**ACTIVITY**
Consider the listing below. Extract exactly the lines from the line containing "(ok = true -> file s' = write_at" to the line containing "erewrite cmd_bind_eq by reflexivity.", both included.

**EXTRACTED DATA**
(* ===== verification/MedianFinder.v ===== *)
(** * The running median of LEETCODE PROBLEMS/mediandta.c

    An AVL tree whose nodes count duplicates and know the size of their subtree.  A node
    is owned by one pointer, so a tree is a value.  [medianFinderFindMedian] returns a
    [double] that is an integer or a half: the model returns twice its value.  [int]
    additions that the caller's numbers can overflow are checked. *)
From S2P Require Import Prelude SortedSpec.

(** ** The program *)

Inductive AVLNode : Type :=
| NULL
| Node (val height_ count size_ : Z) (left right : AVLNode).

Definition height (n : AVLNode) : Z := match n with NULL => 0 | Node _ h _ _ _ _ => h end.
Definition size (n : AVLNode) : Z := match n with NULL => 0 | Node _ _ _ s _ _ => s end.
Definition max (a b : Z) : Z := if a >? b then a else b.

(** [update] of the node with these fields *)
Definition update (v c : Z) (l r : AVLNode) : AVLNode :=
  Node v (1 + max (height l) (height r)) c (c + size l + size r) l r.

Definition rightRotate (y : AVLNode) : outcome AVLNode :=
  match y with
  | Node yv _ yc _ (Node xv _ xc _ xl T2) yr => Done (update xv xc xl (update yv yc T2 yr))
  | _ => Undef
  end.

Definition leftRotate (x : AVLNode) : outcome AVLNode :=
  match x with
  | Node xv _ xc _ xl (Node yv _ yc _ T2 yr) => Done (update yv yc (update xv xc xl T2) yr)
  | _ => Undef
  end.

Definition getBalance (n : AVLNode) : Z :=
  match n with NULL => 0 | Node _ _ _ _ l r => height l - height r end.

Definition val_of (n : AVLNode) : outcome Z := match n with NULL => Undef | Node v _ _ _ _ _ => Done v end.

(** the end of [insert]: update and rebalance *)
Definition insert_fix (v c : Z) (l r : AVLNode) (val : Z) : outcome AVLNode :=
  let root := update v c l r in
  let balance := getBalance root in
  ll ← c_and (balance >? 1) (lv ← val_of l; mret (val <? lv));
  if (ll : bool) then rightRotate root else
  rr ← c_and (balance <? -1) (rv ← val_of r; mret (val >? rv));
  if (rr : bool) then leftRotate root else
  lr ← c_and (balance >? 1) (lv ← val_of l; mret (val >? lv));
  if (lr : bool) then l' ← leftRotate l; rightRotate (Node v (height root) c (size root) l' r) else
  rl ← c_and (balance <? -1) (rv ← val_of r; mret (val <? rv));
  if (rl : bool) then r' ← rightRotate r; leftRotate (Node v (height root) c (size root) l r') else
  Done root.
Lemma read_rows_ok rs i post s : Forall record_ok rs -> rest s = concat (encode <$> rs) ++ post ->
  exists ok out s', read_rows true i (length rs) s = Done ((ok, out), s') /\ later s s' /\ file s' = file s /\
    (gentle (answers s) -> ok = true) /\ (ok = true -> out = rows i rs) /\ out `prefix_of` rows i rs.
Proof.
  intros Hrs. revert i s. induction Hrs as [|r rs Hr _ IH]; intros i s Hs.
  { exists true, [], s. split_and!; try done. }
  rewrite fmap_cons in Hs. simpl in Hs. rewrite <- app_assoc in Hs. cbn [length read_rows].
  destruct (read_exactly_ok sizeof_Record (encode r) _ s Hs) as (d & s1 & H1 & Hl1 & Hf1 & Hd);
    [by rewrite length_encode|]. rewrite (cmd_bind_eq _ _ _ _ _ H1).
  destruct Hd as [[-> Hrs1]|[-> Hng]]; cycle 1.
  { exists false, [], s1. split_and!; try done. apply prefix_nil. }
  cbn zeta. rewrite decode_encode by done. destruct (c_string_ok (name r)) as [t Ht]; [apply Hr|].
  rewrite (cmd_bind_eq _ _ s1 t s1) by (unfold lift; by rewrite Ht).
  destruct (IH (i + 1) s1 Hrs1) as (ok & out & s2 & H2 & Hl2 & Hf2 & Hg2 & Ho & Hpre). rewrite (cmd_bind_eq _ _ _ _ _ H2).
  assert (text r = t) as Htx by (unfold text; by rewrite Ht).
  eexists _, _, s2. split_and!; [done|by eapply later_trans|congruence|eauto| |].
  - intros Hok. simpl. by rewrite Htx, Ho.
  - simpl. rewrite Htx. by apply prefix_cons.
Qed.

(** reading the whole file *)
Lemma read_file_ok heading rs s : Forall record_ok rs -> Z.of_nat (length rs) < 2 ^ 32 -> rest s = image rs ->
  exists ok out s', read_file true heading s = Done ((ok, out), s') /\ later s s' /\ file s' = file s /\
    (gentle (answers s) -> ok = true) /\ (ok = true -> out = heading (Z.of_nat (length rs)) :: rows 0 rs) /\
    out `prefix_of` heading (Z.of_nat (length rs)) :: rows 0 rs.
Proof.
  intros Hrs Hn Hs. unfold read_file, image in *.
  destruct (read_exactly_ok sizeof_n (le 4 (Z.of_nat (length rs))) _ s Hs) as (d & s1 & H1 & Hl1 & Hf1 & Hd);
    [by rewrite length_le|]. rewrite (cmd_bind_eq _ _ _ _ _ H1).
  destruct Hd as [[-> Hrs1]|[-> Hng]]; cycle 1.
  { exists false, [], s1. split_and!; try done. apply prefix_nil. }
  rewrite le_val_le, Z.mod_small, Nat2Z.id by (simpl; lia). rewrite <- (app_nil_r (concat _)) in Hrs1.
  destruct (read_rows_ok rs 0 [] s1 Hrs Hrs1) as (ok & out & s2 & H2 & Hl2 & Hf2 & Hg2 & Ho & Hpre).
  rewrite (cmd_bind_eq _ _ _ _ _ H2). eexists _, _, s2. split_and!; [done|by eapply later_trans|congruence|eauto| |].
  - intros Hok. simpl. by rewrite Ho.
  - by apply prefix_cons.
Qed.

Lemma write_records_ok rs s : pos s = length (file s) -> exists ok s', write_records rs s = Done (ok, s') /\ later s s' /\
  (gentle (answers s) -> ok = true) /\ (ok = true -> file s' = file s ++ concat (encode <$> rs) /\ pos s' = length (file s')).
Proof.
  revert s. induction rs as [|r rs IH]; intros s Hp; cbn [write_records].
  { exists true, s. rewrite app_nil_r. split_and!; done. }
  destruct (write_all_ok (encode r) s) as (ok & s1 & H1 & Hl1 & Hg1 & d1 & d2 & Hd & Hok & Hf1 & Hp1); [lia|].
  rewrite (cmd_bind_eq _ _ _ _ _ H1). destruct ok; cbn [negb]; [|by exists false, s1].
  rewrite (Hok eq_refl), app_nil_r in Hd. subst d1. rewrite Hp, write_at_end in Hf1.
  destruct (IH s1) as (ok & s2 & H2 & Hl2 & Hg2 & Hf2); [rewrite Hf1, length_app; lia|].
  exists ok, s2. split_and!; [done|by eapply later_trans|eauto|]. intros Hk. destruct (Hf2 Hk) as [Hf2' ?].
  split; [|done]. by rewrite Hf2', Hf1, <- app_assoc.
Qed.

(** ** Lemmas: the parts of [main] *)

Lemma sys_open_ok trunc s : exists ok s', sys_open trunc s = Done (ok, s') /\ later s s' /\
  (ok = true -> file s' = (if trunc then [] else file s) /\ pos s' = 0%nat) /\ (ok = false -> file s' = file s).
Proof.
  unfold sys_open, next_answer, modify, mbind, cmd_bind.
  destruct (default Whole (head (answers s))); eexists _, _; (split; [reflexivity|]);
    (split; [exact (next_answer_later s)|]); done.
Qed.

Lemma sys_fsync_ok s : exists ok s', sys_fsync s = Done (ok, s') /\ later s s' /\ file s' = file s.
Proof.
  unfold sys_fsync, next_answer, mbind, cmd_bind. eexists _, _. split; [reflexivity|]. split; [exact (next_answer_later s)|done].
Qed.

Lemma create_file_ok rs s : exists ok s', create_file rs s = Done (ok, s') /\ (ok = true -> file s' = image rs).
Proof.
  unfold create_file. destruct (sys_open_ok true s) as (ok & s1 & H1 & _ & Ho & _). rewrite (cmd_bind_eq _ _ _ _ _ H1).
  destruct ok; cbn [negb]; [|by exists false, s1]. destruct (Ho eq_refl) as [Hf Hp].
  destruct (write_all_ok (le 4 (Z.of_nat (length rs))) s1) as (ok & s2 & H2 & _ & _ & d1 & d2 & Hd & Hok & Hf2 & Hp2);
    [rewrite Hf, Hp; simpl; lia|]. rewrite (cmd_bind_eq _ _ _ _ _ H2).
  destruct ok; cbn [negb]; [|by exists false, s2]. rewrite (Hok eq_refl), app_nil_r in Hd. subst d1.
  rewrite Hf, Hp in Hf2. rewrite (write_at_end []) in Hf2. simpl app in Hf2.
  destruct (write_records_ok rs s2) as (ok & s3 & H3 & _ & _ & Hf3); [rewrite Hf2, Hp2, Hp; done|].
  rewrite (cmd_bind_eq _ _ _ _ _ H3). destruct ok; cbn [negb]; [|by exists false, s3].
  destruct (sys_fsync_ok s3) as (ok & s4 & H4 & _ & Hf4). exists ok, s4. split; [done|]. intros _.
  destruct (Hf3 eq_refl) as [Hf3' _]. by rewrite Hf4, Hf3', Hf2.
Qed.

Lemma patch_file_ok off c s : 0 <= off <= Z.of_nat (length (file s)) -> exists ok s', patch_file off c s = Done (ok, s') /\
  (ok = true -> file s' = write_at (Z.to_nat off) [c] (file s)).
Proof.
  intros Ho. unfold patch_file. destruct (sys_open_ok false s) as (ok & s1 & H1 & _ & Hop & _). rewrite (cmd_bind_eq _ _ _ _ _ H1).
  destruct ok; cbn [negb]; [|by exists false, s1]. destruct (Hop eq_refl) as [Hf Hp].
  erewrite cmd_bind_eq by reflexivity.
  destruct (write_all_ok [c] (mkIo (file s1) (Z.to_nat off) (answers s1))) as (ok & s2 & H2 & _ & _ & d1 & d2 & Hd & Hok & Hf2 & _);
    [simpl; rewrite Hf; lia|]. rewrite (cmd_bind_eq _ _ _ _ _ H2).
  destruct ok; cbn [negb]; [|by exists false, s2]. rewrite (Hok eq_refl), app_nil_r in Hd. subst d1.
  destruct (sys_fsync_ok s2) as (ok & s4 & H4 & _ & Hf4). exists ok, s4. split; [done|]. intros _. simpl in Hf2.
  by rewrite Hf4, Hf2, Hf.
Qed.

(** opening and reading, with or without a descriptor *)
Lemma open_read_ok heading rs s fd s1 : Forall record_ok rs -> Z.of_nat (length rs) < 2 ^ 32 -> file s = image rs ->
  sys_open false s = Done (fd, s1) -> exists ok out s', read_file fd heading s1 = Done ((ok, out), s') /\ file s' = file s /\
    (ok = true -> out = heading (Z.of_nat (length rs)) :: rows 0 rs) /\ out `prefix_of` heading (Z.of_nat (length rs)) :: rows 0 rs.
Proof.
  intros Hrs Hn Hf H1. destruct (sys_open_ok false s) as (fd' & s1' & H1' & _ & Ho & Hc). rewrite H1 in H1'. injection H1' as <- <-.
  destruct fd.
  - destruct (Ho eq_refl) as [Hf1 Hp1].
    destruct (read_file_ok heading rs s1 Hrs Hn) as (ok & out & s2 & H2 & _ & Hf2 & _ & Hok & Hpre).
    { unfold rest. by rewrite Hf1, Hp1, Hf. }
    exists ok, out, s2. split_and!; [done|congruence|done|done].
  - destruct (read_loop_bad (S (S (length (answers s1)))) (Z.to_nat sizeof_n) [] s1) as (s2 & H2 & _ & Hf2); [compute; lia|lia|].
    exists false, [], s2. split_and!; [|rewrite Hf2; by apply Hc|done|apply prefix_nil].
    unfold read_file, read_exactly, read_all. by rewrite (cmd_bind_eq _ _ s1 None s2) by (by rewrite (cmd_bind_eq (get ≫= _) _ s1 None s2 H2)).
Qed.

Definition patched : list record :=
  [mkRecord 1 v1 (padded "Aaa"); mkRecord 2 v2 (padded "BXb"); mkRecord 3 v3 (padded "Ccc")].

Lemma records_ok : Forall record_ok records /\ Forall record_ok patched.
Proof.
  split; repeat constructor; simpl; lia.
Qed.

**EXERCISE SOLUTION**
  (ok = true -> file s' = write_at (Z.to_nat off) [c] (file s)).
Proof.
  intros Ho. unfold patch_file. destruct (sys_open_ok false s) as (ok & s1 & H1 & _ & Hop & _). rewrite (cmd_bind_eq _ _ _ _ _ H1).
  destruct ok; cbn [negb]; [|by exists false, s1]. destruct (Hop eq_refl) as [Hf Hp].
  erewrite cmd_bind_eq by reflexivity.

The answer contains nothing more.